■ **Work item**
Instruction for the data below: set down exactly the lines from the line with "nonneg a -> nonneg r" to the line with "(** The difference", inclusive, and no others.

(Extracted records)
§ §

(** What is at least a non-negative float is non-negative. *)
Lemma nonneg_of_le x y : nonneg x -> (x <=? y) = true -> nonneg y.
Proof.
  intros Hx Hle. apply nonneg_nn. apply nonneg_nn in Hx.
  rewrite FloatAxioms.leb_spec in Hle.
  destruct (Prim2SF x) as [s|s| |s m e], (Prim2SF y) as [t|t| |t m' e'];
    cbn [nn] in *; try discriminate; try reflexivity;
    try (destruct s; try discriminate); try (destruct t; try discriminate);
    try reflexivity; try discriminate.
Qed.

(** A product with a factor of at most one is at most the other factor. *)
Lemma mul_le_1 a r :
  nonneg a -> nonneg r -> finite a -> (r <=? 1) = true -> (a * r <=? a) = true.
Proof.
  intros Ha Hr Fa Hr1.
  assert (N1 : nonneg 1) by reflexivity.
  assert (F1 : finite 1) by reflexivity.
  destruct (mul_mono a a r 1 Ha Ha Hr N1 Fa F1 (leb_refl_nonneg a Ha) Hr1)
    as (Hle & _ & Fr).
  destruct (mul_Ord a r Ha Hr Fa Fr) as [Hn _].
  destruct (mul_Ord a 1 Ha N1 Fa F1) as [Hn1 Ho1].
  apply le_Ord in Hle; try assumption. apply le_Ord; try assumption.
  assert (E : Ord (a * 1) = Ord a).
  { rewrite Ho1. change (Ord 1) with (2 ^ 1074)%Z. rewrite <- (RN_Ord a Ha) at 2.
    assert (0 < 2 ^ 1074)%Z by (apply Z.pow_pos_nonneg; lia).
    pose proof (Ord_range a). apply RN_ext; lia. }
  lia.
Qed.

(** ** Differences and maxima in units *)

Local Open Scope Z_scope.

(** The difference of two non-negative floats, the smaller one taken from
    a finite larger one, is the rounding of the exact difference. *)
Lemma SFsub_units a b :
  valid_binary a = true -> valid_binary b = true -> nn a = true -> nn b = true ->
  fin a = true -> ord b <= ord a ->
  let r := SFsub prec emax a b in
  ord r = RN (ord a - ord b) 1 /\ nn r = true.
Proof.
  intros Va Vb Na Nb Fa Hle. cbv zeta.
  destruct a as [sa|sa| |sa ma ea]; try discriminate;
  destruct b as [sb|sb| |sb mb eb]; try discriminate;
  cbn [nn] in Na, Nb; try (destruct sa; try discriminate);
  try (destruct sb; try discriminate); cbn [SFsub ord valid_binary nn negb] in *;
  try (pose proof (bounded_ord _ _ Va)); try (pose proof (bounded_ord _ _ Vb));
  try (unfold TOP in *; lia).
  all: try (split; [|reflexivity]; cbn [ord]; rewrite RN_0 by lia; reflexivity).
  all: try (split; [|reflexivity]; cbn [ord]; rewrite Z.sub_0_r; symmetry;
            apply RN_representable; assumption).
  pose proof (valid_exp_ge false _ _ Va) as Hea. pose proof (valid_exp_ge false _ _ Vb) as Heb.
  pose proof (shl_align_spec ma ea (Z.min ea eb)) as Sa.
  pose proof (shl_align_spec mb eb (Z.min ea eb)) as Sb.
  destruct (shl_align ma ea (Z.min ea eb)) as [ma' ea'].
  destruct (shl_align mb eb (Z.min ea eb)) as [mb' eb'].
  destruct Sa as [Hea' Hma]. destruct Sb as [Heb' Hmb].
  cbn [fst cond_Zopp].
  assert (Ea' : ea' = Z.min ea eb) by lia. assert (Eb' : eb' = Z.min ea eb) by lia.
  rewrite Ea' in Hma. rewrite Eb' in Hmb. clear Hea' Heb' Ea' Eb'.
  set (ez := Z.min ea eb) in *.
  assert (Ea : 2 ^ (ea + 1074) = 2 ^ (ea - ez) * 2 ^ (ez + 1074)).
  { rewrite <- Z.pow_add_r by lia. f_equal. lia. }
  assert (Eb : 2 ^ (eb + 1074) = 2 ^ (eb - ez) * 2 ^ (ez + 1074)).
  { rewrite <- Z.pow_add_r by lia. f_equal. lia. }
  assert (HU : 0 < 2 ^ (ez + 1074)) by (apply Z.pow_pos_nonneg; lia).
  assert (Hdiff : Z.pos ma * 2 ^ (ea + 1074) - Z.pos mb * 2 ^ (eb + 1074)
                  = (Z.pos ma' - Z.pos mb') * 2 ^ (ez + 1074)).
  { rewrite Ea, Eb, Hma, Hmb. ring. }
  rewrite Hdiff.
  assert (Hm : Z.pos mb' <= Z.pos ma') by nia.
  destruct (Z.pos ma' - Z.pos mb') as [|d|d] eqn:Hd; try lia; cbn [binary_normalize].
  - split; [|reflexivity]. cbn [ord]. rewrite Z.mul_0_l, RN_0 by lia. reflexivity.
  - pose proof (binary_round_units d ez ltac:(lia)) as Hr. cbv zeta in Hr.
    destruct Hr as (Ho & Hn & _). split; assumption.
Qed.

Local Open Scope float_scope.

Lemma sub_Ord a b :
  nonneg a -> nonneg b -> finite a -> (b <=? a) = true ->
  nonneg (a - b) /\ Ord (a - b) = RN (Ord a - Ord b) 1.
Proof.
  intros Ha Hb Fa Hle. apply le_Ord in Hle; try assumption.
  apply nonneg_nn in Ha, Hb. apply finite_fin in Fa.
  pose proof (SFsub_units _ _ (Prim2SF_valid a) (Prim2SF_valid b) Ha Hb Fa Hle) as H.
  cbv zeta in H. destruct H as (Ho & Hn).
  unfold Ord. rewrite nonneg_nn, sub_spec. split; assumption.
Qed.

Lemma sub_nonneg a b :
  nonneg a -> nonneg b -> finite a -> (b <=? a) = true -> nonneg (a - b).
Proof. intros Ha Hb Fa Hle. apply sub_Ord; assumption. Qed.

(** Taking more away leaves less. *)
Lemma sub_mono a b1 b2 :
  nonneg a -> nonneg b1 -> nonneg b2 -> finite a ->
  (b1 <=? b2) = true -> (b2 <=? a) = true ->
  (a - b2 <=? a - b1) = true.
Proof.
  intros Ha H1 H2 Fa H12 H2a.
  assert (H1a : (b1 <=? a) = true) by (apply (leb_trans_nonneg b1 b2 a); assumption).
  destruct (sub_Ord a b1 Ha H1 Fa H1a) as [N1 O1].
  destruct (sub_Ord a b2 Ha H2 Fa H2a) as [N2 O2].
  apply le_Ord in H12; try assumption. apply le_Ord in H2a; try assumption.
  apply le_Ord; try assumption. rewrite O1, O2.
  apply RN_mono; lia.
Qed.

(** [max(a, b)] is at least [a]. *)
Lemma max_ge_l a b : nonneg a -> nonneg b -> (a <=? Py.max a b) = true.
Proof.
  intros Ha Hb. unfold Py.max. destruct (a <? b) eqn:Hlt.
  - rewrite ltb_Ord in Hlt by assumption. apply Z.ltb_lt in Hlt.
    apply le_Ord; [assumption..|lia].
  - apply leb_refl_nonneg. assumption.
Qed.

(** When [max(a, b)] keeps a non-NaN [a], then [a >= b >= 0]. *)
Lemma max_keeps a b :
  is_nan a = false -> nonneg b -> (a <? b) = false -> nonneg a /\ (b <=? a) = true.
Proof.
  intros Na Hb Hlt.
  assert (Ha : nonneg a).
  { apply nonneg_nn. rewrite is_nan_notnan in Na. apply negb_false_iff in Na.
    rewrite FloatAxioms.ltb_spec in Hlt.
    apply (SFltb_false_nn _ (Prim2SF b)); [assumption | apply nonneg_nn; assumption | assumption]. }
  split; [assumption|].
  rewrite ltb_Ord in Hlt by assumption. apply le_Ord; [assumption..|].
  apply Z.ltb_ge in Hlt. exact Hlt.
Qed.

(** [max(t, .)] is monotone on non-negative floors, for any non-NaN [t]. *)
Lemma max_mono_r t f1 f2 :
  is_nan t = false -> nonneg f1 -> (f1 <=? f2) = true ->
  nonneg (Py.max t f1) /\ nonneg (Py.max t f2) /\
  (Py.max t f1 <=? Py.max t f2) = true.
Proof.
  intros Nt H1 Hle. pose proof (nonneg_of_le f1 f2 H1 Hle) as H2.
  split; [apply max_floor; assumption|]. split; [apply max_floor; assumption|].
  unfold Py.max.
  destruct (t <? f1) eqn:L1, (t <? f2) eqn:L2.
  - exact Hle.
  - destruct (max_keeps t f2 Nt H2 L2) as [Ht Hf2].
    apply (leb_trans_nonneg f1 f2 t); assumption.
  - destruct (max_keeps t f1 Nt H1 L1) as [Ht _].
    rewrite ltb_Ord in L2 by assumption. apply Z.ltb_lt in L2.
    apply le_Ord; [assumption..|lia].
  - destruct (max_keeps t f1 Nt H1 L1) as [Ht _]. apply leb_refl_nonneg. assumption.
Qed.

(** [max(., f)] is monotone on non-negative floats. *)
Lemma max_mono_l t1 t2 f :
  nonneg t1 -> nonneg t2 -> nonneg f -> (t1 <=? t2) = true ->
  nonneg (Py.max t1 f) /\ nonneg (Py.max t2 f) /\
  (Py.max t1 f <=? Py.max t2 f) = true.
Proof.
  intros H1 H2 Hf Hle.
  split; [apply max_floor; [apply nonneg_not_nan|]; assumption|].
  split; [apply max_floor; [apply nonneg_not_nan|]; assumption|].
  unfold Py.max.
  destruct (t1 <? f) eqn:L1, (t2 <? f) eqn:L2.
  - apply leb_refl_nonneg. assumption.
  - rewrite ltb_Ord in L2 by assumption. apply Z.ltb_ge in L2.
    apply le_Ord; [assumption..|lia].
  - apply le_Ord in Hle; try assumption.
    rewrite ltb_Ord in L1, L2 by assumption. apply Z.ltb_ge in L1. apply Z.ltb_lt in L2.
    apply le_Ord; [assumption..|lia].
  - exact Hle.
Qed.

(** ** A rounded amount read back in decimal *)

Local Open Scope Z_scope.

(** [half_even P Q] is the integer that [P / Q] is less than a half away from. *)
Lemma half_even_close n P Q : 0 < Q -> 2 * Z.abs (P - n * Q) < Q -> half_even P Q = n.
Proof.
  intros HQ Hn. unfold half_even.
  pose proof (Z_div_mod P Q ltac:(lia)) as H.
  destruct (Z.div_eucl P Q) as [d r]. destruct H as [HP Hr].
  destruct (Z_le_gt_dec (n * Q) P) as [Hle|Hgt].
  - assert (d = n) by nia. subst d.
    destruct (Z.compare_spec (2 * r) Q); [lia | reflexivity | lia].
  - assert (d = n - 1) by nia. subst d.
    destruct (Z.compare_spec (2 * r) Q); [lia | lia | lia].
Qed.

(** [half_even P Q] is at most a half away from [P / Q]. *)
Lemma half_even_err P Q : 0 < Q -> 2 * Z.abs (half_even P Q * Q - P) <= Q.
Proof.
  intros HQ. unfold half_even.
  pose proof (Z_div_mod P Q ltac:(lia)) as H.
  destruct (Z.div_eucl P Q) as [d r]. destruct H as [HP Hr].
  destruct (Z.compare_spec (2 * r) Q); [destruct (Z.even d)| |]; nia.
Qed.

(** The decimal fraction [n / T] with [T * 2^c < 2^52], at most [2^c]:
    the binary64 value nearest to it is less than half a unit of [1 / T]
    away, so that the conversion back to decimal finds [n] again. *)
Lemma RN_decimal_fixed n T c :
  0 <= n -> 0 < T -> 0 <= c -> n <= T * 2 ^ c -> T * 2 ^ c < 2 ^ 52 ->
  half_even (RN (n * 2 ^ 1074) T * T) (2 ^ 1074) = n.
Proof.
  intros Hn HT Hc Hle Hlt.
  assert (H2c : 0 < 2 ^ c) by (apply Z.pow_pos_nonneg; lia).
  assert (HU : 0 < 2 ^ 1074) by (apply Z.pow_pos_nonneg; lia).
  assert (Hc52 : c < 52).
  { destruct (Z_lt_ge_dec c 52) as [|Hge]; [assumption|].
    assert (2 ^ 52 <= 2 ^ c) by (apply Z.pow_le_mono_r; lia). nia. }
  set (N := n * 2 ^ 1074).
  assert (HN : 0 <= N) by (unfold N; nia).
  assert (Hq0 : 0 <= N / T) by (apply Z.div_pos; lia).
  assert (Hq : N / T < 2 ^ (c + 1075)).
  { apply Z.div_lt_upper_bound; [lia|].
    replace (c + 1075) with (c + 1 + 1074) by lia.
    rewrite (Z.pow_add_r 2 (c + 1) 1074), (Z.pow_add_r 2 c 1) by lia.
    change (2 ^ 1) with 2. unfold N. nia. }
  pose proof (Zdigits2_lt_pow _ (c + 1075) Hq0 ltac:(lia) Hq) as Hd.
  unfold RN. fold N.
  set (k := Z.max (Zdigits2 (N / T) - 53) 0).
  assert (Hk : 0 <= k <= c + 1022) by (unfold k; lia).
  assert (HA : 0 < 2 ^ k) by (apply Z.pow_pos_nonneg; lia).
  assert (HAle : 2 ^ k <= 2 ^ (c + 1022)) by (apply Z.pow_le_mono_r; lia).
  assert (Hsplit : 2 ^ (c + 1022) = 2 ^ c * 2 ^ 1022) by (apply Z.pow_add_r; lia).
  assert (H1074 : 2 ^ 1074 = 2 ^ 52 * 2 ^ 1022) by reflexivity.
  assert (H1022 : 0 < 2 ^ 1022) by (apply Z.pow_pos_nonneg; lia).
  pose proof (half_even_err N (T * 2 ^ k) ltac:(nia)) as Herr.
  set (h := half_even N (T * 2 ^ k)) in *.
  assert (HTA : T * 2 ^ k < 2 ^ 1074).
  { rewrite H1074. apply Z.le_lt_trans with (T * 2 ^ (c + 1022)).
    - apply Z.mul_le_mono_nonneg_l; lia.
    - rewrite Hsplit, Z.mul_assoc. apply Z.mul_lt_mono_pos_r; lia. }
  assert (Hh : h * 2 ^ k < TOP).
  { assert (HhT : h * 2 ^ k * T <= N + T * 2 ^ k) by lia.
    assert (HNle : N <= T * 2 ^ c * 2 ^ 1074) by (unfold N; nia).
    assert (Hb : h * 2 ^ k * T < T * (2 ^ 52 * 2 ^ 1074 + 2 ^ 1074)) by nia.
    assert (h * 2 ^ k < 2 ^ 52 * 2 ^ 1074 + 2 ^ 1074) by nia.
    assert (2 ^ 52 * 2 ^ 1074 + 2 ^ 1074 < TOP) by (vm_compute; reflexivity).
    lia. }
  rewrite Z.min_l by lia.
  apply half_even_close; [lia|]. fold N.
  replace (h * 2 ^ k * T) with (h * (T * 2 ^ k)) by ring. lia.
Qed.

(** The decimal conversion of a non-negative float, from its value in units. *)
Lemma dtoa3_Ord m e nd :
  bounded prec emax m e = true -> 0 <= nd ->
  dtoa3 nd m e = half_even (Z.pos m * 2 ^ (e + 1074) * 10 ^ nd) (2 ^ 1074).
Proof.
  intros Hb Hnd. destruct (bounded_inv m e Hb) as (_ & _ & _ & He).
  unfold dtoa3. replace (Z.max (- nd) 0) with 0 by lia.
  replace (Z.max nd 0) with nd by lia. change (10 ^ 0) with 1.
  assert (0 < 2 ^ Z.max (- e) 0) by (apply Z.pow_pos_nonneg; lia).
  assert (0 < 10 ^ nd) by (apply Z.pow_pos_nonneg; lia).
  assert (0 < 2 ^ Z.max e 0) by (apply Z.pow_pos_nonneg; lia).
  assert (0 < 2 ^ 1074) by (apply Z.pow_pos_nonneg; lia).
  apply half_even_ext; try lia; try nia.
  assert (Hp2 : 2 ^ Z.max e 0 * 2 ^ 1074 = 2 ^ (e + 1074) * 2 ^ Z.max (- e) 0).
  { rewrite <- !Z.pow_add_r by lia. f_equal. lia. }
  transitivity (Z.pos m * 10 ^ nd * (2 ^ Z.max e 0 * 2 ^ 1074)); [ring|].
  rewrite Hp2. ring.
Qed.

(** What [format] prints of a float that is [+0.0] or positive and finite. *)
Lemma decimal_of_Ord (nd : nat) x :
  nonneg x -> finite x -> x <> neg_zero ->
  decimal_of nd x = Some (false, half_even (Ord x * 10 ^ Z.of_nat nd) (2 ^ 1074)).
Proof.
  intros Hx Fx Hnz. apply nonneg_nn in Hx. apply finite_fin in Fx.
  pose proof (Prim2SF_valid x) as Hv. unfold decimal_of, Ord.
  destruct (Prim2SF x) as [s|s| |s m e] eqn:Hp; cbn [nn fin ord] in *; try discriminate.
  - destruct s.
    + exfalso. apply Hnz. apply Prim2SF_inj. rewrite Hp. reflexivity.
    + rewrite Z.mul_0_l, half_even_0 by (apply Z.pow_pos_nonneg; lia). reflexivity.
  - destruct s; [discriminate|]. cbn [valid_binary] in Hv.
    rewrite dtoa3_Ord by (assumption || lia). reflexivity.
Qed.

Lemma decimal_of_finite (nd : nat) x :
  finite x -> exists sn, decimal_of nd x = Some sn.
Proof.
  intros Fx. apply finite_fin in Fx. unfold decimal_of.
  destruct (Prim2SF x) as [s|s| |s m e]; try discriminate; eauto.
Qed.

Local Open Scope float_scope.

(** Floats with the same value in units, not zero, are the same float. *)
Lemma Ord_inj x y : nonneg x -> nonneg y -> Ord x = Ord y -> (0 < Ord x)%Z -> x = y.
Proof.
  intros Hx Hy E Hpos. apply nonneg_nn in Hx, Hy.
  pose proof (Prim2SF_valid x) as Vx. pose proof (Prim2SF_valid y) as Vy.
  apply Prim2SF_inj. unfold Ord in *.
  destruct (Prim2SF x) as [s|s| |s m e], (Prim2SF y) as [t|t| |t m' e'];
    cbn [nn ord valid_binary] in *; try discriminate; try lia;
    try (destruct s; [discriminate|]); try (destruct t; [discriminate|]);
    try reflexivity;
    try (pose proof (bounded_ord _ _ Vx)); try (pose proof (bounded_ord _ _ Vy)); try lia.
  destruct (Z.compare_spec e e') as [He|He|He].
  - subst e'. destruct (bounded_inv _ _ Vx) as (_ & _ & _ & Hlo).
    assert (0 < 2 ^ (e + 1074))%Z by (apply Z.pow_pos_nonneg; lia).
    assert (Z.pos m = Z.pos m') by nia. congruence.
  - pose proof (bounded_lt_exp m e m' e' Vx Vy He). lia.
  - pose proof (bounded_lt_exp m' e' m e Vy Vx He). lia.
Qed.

§ §

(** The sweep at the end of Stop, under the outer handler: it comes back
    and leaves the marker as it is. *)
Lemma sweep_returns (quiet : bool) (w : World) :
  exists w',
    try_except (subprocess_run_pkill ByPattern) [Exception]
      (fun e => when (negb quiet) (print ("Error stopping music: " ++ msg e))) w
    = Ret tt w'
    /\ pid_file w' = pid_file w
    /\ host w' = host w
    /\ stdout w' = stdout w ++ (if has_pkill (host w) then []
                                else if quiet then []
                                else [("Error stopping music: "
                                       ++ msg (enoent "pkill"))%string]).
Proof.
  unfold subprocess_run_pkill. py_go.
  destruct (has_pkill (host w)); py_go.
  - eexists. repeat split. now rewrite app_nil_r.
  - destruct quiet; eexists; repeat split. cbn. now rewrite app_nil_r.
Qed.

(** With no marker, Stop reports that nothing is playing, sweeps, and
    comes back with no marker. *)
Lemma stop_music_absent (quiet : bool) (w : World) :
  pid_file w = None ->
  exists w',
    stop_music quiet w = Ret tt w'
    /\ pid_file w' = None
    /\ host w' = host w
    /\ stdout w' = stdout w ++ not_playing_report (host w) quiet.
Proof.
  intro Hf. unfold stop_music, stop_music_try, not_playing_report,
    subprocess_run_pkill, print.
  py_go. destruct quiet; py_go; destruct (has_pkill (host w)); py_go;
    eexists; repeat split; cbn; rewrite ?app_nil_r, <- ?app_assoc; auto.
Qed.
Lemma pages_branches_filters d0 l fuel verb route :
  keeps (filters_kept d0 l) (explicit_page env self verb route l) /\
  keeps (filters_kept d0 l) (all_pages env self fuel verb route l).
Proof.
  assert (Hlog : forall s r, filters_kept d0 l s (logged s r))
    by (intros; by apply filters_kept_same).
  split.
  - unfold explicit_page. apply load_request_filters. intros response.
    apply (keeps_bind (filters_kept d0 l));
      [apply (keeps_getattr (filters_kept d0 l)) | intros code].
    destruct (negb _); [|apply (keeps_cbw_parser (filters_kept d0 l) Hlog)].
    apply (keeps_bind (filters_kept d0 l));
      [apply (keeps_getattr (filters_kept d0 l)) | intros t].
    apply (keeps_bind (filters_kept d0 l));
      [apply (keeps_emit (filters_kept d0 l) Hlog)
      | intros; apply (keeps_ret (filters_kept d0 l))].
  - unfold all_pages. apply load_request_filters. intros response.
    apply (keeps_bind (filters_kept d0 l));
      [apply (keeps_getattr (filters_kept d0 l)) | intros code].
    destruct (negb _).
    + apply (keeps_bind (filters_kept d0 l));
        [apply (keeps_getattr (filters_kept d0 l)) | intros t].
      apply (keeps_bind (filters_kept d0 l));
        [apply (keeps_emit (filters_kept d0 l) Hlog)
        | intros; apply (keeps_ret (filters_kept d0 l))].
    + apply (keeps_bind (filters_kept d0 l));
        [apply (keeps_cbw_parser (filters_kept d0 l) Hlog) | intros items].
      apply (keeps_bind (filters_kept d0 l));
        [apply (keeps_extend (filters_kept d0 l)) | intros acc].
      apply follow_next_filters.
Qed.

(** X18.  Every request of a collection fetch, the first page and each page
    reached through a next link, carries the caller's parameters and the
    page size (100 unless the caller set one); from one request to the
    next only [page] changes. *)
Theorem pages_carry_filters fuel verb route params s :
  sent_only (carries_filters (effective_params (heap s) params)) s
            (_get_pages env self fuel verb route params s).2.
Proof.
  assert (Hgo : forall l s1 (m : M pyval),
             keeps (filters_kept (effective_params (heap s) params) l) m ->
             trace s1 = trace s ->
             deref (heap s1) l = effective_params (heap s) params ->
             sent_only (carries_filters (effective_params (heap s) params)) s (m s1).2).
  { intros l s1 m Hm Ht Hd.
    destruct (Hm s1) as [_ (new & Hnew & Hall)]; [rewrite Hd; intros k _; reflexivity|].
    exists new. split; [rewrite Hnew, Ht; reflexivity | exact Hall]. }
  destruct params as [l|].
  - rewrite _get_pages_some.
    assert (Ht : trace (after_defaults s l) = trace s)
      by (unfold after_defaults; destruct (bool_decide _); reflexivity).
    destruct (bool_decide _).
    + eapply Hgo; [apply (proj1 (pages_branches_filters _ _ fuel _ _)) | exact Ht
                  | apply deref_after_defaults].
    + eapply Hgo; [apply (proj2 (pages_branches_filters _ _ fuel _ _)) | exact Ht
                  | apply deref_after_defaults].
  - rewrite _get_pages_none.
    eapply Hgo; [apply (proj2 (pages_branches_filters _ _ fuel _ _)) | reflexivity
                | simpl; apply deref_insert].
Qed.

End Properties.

§ §

■ **Solution below**
  nonneg a -> nonneg r -> finite a -> (r <=? 1) = true -> (a * r <=? a) = true.
Proof.
  intros Ha Hr Fa Hr1.
  assert (N1 : nonneg 1) by reflexivity.
  assert (F1 : finite 1) by reflexivity.
  destruct (mul_mono a a r 1 Ha Ha Hr N1 Fa F1 (leb_refl_nonneg a Ha) Hr1)
    as (Hle & _ & Fr).
  destruct (mul_Ord a r Ha Hr Fa Fr) as [Hn _].
  destruct (mul_Ord a 1 Ha N1 Fa F1) as [Hn1 Ho1].
  apply le_Ord in Hle; try assumption. apply le_Ord; try assumption.
  assert (E : Ord (a * 1) = Ord a).
  { rewrite Ho1. change (Ord 1) with (2 ^ 1074)%Z. rewrite <- (RN_Ord a Ha) at 2.
    assert (0 < 2 ^ 1074)%Z by (apply Z.pow_pos_nonneg; lia).
    pose proof (Ord_range a). apply RN_ext; lia. }
  lia.
Qed.

(** ** Differences and maxima in units *)

Local Open Scope Z_scope.

(** The difference of two non-negative floats, the smaller one taken from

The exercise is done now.